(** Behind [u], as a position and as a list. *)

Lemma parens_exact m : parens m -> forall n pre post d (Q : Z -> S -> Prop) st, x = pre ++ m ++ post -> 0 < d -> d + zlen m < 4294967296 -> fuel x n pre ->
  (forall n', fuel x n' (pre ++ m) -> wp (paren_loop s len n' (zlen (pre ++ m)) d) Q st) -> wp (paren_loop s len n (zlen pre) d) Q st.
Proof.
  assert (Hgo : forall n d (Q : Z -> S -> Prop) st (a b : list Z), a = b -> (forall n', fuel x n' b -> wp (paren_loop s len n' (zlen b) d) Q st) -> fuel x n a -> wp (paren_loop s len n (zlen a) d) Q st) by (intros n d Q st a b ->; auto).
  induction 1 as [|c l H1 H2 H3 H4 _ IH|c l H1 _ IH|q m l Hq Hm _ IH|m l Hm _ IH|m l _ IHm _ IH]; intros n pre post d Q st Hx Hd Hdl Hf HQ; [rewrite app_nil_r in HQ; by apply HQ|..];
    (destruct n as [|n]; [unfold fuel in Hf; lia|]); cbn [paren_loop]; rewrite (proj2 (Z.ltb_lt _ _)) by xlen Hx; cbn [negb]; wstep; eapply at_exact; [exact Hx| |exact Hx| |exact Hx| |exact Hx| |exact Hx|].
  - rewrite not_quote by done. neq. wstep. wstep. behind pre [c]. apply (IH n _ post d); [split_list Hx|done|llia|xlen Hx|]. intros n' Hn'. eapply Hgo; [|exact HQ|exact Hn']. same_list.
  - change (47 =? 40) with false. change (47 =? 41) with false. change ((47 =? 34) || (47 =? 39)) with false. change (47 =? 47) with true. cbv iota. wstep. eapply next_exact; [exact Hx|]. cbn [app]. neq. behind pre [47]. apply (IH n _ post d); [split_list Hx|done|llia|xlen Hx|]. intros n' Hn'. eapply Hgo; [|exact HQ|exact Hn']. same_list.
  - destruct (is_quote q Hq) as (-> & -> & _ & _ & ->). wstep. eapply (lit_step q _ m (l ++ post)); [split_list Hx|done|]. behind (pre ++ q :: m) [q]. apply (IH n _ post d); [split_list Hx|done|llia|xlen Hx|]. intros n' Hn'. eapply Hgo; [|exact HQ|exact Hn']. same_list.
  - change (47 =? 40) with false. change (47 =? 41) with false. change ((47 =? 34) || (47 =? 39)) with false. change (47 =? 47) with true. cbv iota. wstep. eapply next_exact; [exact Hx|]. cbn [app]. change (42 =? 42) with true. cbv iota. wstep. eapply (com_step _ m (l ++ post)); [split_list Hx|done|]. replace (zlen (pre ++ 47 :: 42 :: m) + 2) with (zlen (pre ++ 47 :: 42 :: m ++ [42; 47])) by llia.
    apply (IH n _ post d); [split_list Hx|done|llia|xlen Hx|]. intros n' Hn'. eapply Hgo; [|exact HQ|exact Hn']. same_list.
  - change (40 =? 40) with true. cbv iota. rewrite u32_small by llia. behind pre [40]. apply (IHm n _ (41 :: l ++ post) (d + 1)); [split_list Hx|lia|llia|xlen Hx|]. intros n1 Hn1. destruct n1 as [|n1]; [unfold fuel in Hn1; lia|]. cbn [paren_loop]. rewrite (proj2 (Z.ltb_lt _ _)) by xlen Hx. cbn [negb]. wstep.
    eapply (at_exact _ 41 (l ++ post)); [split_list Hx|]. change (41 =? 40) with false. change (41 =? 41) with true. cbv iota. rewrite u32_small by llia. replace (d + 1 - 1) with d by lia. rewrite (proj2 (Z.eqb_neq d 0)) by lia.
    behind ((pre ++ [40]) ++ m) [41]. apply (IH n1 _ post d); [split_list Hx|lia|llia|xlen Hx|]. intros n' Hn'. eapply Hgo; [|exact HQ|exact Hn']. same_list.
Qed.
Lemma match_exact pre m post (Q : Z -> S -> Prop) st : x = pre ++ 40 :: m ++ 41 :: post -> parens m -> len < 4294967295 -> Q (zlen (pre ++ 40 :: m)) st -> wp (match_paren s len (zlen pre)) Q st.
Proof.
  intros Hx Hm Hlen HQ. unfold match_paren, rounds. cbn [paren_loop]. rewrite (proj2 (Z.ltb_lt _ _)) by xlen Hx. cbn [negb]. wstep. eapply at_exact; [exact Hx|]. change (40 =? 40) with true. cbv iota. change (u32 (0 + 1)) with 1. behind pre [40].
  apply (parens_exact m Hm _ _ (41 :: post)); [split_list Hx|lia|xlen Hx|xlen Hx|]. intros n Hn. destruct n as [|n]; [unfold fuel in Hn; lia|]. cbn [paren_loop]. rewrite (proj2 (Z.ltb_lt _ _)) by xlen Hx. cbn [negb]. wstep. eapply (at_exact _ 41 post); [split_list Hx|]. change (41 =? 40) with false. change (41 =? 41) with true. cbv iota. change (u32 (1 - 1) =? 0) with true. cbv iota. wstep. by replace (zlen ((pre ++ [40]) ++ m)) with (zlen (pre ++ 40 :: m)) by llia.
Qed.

=====

» PROBLEM DESCRIPTION: Starting at the first line of the records, print each line exactly, stopping after the line that contains "assert (Hgo : forall".

» TASK RESPONSE:
(** Behind [u], as a position and as a list. *)

Lemma parens_exact m : parens m -> forall n pre post d (Q : Z -> S -> Prop) st, x = pre ++ m ++ post -> 0 < d -> d + zlen m < 4294967296 -> fuel x n pre ->
  (forall n', fuel x n' (pre ++ m) -> wp (paren_loop s len n' (zlen (pre ++ m)) d) Q st) -> wp (paren_loop s len n (zlen pre) d) Q st.
Proof.
  assert (Hgo : forall n d (Q : Z -> S -> Prop) st (a b : list Z), a = b -> (forall n', fuel x n' b -> wp (paren_loop s len n' (zlen b) d) Q st) -> fuel x n a -> wp (paren_loop s len n (zlen a) d) Q st) by (intros n d Q st a b ->; auto).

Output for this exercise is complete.